> [EXERCISE DIRECTIONS]:
The exercise asks you to copy every line below in which "loads" appears.

::: MATERIALS PROVIDED

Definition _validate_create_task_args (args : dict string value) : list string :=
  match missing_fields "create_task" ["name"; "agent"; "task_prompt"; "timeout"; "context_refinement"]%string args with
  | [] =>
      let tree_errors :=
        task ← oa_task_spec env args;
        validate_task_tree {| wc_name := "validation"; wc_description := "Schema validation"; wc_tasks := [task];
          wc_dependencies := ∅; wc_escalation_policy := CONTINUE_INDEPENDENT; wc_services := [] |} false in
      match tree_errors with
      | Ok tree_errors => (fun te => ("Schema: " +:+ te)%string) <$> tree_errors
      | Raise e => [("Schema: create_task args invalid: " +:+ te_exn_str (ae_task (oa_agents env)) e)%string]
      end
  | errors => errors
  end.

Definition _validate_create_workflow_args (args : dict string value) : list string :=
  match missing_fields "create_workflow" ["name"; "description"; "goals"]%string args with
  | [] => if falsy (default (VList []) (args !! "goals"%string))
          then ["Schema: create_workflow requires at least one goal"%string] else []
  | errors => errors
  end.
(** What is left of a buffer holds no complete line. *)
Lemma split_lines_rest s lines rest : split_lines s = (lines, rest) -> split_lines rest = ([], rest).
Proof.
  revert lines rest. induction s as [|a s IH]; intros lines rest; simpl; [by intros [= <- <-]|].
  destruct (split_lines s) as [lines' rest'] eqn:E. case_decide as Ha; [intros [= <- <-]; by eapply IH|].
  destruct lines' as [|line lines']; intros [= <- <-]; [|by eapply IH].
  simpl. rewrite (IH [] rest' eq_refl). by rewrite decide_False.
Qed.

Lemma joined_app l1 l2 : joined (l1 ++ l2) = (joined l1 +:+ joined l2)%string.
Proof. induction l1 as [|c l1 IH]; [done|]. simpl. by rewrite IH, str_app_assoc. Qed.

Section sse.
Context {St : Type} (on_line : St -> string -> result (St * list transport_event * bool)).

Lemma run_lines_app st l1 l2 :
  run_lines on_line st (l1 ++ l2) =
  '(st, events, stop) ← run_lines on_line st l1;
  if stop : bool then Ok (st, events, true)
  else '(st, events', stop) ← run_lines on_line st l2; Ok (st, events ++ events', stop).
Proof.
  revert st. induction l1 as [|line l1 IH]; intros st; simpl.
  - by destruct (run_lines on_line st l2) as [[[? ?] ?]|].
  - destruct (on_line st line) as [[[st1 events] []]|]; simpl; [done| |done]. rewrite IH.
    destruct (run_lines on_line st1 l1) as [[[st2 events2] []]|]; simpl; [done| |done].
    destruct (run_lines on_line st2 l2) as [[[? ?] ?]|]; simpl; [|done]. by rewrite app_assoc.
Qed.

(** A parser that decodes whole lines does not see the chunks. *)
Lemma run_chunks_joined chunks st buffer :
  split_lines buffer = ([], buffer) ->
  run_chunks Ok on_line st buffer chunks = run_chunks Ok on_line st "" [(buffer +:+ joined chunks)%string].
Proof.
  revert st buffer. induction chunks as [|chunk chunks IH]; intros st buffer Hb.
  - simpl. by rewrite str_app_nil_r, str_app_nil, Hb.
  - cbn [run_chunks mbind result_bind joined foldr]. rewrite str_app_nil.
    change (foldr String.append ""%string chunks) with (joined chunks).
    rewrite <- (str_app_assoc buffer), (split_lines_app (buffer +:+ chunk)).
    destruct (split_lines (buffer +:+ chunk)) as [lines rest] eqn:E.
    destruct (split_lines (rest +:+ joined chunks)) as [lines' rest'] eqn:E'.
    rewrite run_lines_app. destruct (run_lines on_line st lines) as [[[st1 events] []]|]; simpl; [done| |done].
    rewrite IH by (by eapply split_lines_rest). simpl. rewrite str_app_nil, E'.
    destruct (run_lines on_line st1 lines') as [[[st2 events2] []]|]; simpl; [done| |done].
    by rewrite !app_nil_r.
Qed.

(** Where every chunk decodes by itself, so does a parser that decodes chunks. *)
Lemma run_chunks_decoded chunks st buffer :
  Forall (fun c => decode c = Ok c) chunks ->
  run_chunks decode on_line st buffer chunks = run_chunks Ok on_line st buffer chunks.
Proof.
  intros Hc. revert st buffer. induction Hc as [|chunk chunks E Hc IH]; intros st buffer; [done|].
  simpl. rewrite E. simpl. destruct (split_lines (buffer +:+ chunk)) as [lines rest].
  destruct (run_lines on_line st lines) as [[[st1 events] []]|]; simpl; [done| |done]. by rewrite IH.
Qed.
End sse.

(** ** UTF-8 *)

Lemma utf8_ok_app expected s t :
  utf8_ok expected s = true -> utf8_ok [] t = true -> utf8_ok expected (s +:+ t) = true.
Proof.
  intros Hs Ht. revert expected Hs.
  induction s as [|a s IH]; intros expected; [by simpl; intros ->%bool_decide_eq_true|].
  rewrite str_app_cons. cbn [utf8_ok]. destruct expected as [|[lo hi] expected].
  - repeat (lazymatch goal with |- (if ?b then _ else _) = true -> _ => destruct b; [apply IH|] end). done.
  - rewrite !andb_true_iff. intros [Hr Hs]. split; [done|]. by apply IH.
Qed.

::::::
::: MATERIALS PROVIDED

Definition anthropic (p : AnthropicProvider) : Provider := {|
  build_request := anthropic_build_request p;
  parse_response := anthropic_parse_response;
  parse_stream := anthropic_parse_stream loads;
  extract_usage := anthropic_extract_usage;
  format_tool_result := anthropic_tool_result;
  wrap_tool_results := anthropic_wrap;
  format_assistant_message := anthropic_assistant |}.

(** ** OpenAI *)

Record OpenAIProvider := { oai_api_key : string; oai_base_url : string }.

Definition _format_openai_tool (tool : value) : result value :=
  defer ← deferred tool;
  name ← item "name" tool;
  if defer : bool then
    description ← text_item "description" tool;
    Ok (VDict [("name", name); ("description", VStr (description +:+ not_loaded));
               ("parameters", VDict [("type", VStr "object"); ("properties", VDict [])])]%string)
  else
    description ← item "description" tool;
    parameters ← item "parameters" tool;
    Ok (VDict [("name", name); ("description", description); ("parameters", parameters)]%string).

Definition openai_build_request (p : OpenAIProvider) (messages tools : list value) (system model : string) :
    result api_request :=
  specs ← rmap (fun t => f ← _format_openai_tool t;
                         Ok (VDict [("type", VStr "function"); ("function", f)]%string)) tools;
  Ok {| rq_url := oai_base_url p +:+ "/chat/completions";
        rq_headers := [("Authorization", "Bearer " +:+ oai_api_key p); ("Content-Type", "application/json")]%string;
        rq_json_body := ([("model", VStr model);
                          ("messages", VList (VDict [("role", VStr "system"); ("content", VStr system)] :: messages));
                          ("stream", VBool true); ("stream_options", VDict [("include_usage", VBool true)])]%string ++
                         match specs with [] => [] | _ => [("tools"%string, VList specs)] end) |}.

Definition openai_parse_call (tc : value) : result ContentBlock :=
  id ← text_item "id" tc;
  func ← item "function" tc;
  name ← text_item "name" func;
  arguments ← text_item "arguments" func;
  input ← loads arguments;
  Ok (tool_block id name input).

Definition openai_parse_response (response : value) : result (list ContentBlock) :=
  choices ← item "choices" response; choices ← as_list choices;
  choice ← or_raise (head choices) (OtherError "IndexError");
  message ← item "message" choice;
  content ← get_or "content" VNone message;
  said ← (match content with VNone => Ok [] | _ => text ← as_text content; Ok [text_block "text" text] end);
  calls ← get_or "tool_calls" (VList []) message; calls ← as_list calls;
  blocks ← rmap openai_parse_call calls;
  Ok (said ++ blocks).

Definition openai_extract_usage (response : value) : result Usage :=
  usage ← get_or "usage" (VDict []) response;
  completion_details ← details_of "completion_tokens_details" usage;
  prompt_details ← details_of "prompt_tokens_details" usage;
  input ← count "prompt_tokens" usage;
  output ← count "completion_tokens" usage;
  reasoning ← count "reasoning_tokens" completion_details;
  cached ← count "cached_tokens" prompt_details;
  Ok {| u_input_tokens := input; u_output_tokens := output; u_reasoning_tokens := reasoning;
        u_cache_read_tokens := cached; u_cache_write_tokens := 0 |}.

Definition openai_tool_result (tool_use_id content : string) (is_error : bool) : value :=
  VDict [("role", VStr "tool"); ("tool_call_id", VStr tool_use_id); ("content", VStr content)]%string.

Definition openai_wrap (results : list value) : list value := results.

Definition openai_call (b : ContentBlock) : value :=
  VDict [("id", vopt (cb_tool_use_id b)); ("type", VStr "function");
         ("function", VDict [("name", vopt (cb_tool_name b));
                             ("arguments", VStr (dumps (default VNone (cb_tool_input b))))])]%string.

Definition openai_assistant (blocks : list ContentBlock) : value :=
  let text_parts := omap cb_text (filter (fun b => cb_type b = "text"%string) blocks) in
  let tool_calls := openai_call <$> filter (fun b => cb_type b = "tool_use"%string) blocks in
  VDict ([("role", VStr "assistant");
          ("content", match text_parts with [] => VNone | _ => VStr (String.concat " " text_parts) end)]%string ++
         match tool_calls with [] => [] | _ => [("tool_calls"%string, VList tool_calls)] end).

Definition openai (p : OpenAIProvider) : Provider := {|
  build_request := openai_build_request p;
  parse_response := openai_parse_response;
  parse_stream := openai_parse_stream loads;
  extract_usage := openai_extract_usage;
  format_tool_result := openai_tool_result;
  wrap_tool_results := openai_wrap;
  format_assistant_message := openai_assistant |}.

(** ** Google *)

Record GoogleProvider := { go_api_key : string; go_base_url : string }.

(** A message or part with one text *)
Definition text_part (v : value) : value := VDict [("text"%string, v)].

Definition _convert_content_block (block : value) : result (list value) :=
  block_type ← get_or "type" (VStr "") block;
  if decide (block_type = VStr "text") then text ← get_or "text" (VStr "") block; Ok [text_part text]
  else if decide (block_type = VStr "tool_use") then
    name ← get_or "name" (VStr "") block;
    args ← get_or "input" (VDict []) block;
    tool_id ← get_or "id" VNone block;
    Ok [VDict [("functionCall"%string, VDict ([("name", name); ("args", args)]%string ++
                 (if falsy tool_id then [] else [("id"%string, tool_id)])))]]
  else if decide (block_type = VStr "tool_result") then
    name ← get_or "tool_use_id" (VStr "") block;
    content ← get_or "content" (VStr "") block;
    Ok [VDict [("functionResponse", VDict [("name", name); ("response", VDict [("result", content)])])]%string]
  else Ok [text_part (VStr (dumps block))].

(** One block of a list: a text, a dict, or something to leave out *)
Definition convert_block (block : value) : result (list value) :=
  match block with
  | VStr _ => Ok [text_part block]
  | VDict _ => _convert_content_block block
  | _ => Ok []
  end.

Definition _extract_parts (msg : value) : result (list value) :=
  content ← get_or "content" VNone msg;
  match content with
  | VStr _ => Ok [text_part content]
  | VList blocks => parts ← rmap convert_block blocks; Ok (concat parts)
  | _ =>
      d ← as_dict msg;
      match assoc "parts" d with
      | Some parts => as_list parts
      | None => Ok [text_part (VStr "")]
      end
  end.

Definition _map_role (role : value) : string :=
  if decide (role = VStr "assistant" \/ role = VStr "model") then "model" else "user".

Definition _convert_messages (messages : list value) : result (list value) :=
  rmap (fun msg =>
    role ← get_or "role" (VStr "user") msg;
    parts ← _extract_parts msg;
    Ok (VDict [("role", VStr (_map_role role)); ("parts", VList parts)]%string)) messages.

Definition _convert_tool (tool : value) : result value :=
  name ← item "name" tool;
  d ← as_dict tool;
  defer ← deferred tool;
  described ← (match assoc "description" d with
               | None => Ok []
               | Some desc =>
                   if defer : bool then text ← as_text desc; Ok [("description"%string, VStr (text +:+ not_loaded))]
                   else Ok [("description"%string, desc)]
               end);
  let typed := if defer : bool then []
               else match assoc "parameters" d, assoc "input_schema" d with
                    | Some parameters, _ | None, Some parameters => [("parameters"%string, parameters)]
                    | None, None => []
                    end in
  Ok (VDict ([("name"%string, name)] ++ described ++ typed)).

::::::

> [SOLUTION]:
  parse_stream := anthropic_parse_stream loads;
  input ← loads arguments;
  parse_stream := openai_parse_stream loads;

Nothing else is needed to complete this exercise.